In the flurry of controversial U.S. Supreme Court rulings issued at the end of this term, one unanimous opinion flew under the radar which impacts how employers must accommodate religious practices and expressions of their employees. The Court’s June 29, 2023 ruling in Groff v. DeJoy makes it more difficult for employers to show that a religious accommodation is a burden on their business and to defend denials of accommodation requests.

As most employers know, Title VII requires accommodation of employee’s religious practices and expressions unless doing so would be an undue hardship. Since 1977, most lower courts have applied a principle stated by the U.S. Supreme Court in Trans World Airlines, Inc. v. Hardison, 432 U.S. 63 (1977) that “undue hardship” means anything that imposes more than a de minimis cost on the employer. This was generally not a hard hurdle for employers to clear when defending denials of requests for religious accommodation given that de minimis means something that is minimal or trivial.
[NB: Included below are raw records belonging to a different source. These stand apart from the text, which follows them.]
(** * The replicator of pouchdb-server (src/index.js)

    A shallow embedding of the replication controller: the registry
    [dbData], the reconciliation routine [onChanged], the completion and
    error handlers, the write-back routine [putAsReplicatorChange] and
    [startReplicator] / [stopReplicator], followed by the properties its
    specification states about them.

    JavaScript runs every callback to completion, so each callback of the
    source is one function here: it takes the registry it sees and returns
    the registry it leaves, together with the calls it made on its
    collaborators (the storage, the replication engine, the event
    emitters), in program order. *)

From Stdlib Require Import ZArith Ascii String.
From stdpp Require Import gmap strings list fin_maps pretty.

Set Warnings "-register-all".
Open Scope string_scope.
Open Scope Z_scope.
Open Scope list_scope.

(** ** The part of the JavaScript runtime the controller relies on *)

Module JS.

(** A JavaScript value as found in a document.  An object is the finite
    map of its own properties; a string is kept as its UTF-8 encoding.
    Numbers are the integers ([Date.now()] produces those), each standing
    for the double nearest to it. *)
Inductive value :=
| VUndef
| VNull
| VBool (b : bool)
| VNum (z : Z)
| VStr (s : string)
| VArr (l : list value)
| VObj (m : gmap string value).

Fixpoint value_eq_dec (x y : value) {struct x} : Decision (x = y).
Proof.
  refine
    match x, y with
    | VUndef, VUndef => left _
    | VNull, VNull => left _
    | VBool a, VBool b => cast_if (decide (a = b))
    | VNum a, VNum b => cast_if (decide (a = b))
    | VStr a, VStr b => cast_if (decide (a = b))
    | VArr a, VArr b => cast_if (@list_eq_dec _ value_eq_dec a b)
    | VObj a, VObj b => cast_if (@gmap_eq_dec _ _ _ _ value_eq_dec a b)
    | _, _ => right _
    end; clear value_eq_dec; congruence.
Defined.

#[global] Instance value_eqdec : EqDecision value := value_eq_dec.

(** ToBoolean *)
Definition truthy (v : value) : bool :=
  match v with
  | VUndef | VNull => false
  | VBool b => b
  | VNum z => negb (z =? 0)
  | VStr s => negb (String.eqb s "")
  | VArr _ | VObj _ => true
  end.

(** [obj.f]: a missing property reads as [undefined]. *)
Definition get (f : string) (o : gmap string value) : value :=
  default VUndef (o !! f).

(** The names under which every plain object finds a property it
    inherits from [Object.prototype]: eleven functions and the accessor
    [__proto__], all of them truthy. *)
Definition Object_prototype : list string :=
  ["constructor"; "__defineGetter__"; "__defineSetter__"; "hasOwnProperty";
   "__lookupGetter__"; "__lookupSetter__"; "isPrototypeOf";
   "propertyIsEnumerable"; "toString"; "valueOf"; "__proto__";
   "toLocaleString"].

(** *** Numbers

    [binary64 p q] is the double nearest to the rational [p / q], for
    [0 <= p] and [0 < q], ties going to the even significand: [(n, u)]
    stands for [n * 2 ^ u], and [None] for the overflow to [Infinity]. *)
Definition binary64 (p q : Z) : option (Z * Z) :=
  if p =? 0 then Some (0, 0)
  else
    let k0 := Z.log2 p - Z.log2 q in
    (* 2 ^ k <= p / q < 2 ^ (k + 1) *)
    let k :=
      if (if 0 <=? k0 then q * 2 ^ k0 <=? p else q <=? p * 2 ^ (- k0))
      then k0 else k0 - 1 in
    (* the unit in the last place; subnormal below 2 ^ -1022 *)
    let u := Z.max (k - 52) (-1074) in
    let num := if 0 <=? u then p else p * 2 ^ (- u) in
    let den := if 0 <=? u then q * 2 ^ u else q in
    let n := num / den in
    let r := num mod den in
    let n :=
      if 2 * r <? den then n
      else if den <? 2 * r then n + 1
      else if Z.even n then n else n + 1 in
    if (0 <=? u) && (2 ^ 1024 <=? n * 2 ^ u) then None else Some (n, u).

(** The integer part of a double. *)
Definition integer_part (d : Z * Z) : Z :=
  if 0 <=? d.2 then d.1 * 2 ^ d.2 else d.1 / 2 ^ (- d.2).

(** The Number the integer [z] stands for, [0 <= z]. *)
Definition Number_of (z : Z) : option Z := integer_part <$> binary64 z 1.

(** The same for any integer, as an integer: [2 ^ 1024] stands for
    [Infinity]. *)
Definition Number_value (z : Z) : Z :=
  match z with
  | 0 => 0
  | Zpos _ => default (2 ^ 1024) (Number_of z)
  | Zneg p => - default (2 ^ 1024) (Number_of (Zpos p))
  end.

(** *** The deep equality of the [equals] package

    [equals(a, b)] holds of identical values, of arrays of equal length
    with equal elements, and of objects whose enumerable properties,
    the key [constructor] left out, have the same names and equal
    values; values of different types are unequal.  [strip] is what it
    looks at: of a number the double, of an object every property but
    that one. *)
Fixpoint strip (v : value) : value :=
  match v with
  | VNum z => VNum (Number_value z)
  | VArr l => VArr (List.map strip l)
  | VObj m => VObj (delete "constructor" (strip <$> m))
  | _ => v
  end.

Definition equals (a b : value) : bool := bool_decide (strip a = strip b).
Without overturning Hardison, the U.S. Supreme Court clarified that a showing of de minimis cost does not establish an undue hardship defense under Title VII when it comes to religious accommodations.  Rather, “an employer must show that the burden of granting an accommodation would result in substantial increased costs in relation to the conduct of its particular business.”

The Court does not provide much in terms of specifics about what kinds of accommodations would be an undue burden under this standard. The Court notes that a “hardship” is something hard to bear and is more severe than a mere burden, while the modifier “undue” raises the bar even higher—“the adversity must rise to an ‘excessive’ or ‘unjustifiable’ level.” As is typical in these types of cases, the determination of whether a religious accommodation is an undue burden is highly fact-specific. The Court instructs lower courts to take into account all relevant factors in the case at hand, including the particular accommodations at issue, the nature of the employers’ business, the size and operating cost of the business, and the practical impact that accommodations would have on the business.
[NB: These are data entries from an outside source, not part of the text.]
(** [error.message] *)
Definition message_of (error : Thrown) : string :=
  match error with
  | AxiosError message _ => message
  | NewError message => message
  end.

(** [error.response] *)
Definition response_of (error : Thrown) : option Response :=
  match error with
  | AxiosError _ response => response
  | NewError _ => None
  end.

Inductive Request : Type :=
| GET (url : string)
| POST (url : string) (body : JValue).

Inductive Event : Type :=
| Sent (r : Request)
| Slept (ms : Z).

(** [now] is what [Date.now()] reads; [trace] lists the requests sent and the
    timers awaited, the most recent first. *)
Record World : Type := { now : Z; trace : list Event }.

Inductive Reply : Type :=
| Resolved (r : Response)
| Rejected (message : string) (response : option Response).

(** The collaborators: [respond w r] is how the axios promise for request [r]
    issued in world [w] settles and how many milliseconds that takes;
    [slept w ms] is how long a [setTimeout(resolve, ms)] started in world [w]
    takes to fire. *)
Record Env : Type := {
  respond : World -> Request -> Reply * Z;
  slept : World -> Z -> Z
}.

(** How a call ends: with a value, with an exception, or (in the model only)
    because the loop was cut off by its fuel. *)
Inductive Completion (A : Type) : Type :=
| Return (a : A)
| Throw (e : Thrown)
| OutOfFuel.

Arguments Return {A} a.
Arguments Throw {A} e.
Arguments OutOfFuel {A}.

Definition M (A : Type) : Type := World -> Completion A * World.

Definition ret {A} (a : A) : M A := fun w => (Return a, w).

Definition throw {A} (e : Thrown) : M A := fun w => (Throw e, w).

Definition out_of_fuel {A} : M A := fun w => (OutOfFuel, w).
(** * A shallow embedding of the agent bus and of the query translator

    The development follows the Python sources:
    - [bus/messages.py]   : [Performative], [Message], [Message.create], [Message.reply]
    - [bus/router.py]     : [Router]
    - [agents/base.py]    : [BaseAgent] (handler table, dispatch boundary, run loop)
    - [agents/models.py]  : [Task], [PlanStep], [Plan]
    - [db/models.py]      : [ScriptInput], [Script], [WorkflowStep], [Workflow]
    - [agents/translator.py] : [QueryTranslatorAgent]

    A Python string is modelled by the [string] of the bytes of its UTF-8
    encoding: comparison, [in], [startswith], [endswith], [split] and
    [replace] of a non-empty string are then those of Python on every text,
    while [lower], [upper] and the regular expression class [\w] are those
    of Python on ASCII text only ([PyMore.is_ascii]).  Python dictionaries
    are modelled by insertion-ordered association lists ([Py.dict]), Python
    sets of strings by [gset string], and exceptions by an explicit [result]
    type. *)

From stdpp Require Import gmap strings list fin_maps pretty.

Local Open Scope string_scope.
Local Open Scope list_scope.
Local Open Scope nat_scope.
Local Set Warnings "-register-all".

(** ** Python primitives *)

Module Py.

(** *** Exceptions

    [Exception cls msg] stands for an instance of the class [Exception] (or
    of one of its subclasses, named by [cls]) with [str(e) = msg].
    [BaseOnly cls msg] stands for an instance of a class deriving from
    [BaseException] but not from [Exception] ([asyncio.CancelledError],
    [KeyboardInterrupt], [SystemExit]); an [except Exception] clause lets
    those through. *)
Inductive exn : Type :=
| Exception (cls msg : string)
| BaseOnly (cls msg : string).

Definition str_exn (e : exn) : string :=
  match e with Exception _ msg | BaseOnly _ msg => msg end.

Inductive result (A : Type) : Type :=
| Ok (a : A)
| Raise (e : exn).
Global Arguments Ok {A} a.
Global Arguments Raise {A} e.

Definition bind {A B} (r : result A) (k : A → result B) : result B :=
  match r with
  | Ok a => k a
  | Raise e => Raise e
  end.

(** *** Strings *)

(** [s.startswith(p)] *)
Fixpoint startswith (s p : string) {struct p} : bool :=
  match p, s with
  | EmptyString, _ => true
  | String _ _, EmptyString => false
  | String b p', String a s' => if Ascii.eqb a b then startswith s' p' else false
  end.

(** [s.endswith(suf)] *)
Fixpoint endswith (s suf : string) : bool :=
  if String.eqb s suf then true
  else match s with
       | EmptyString => false
       | String _ s' => endswith s' suf
       end.

(** [sub in s] on strings *)
Fixpoint contains (s sub : string) : bool :=
  if startswith s sub then true
  else match s with
       | EmptyString => false
       | String _ s' => contains s' sub
       end.

Definition between (lo hi : N) (c : Ascii.ascii) : bool :=
  let n := Ascii.N_of_ascii c in ((lo <=? n) && (n <=? hi))%N.

Definition is_upper (c : Ascii.ascii) : bool := between 65 90 c.
Definition is_lower (c : Ascii.ascii) : bool := between 97 122 c.
Definition is_digit (c : Ascii.ascii) : bool := between 48 57 c.

(** Characters matched by the regular expression class [\w]. *)
Definition is_word (c : Ascii.ascii) : bool :=
  is_upper c || is_lower c || is_digit c || between 95 95 c.

Definition lower_char (c : Ascii.ascii) : Ascii.ascii :=
  if is_upper c then Ascii.ascii_of_N (Ascii.N_of_ascii c + 32) else c.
The Court did provide details on what should not be included in consideration of undue burden. Specifically, coworkers’ dislike of or animosity towards a religious practice or expression in the workplace, coworkers’ dislike of the accommodations provided to others, or coworkers’ disagreement with the notion of accommodating religion in the workplace should not factor in to whether an accommodation is an undue burden on the employer. Although not mentioned in the opinion, it would not be hard to imagine lower courts extending these prohibitions along similar lines to an employer’s customers, vendors, and independent contractors.
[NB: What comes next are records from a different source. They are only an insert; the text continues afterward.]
(** What [__init__] leaves on an instance it builds. *)
Record attributes : Type := Attributes {
  attr_event_type : string;
  attr_triggers : list string;
  attr_on_event : dict -> dict -> reaction
}.

(** A plugin class, as [load_plugins] finds it in a module: its [__name__],
    whether it derives from [CommandPlugin], the numbers of positional
    arguments its [__init__] accepts after [self], and what [__init__]
    does with them: the attributes it sets, or the exception it raises.
    The only argument the engine ever passes is the bot, seen through its
    attributes; the initializer is taken to leave the bot as it is. *)
Record plugin_class : Type := PluginClass {
  cls_name : string;
  cls_is_command : bool;
  cls_accepts : nat -> bool;
  cls_init : list settings -> result attributes
}.

(** One call [klass(args)], for the record: the class and the number of
    arguments it was given. *)
Record construction : Type := Construction {
  con_class : string;
  con_nargs : nat
}.

Record state : Type := State {
  plugins : list plugin;        (* self.plugins *)
  heap : gmap loc dict;         (* the live dictionaries *)
  executor : list future;       (* self.executor: work submitted, oldest first *)
  api_calls : list api_call;    (* calls made on self.sc, oldest first *)
  log : list log_record;        (* records written to log, oldest first *)
  slept : list value;           (* arguments of time.sleep, oldest first *)
  constructions : list construction  (* plugin classes called, oldest first *)
}.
This is not to say that employers cannot factor in other employees when determining whether a religious accommodation an undue hardship. The concurrence clarifies that there can be an undue hardship on “the conduct of the employer’s business” when there is hardship on other employees—“Indeed, for many businesses, labor is more important to the conduct of the business than any other factor.”

Claims of religious discrimination and retaliation are increasing. The U.S. Equal Employment Opportunity Commission (EEOC) reports that charges of discrimination filed on the basis of religion jumped to 13,814 in 2022 from prior years’ ranges of approximately 2,000 to 3,000 charges per year. The EEOC notes that this sharp increase is based largely on vaccine-related charges. Nonetheless, the EEOC’s data reflects a steady increase over recent decades in the percentage of charge filings based on religion—approximately 2% in the 1990s doubling to approximately 4% in the 2010s. Class actions based on failure to accommodate religious practices and expressions are also becoming more common, primarily focused on vaccine mandates, dress codes that do not provide exceptions for religious clothing and grooming, and time off for holiday/Sabbath observance.

Given Groff’s newly-articulated higher standard for employers to show undue burden, employees may become more emboldened to request religious accommodations and challenge denials. Employers should conduct a review of their policies and practices regarding assessment of requests for religious accommodations in light of the new higher standard.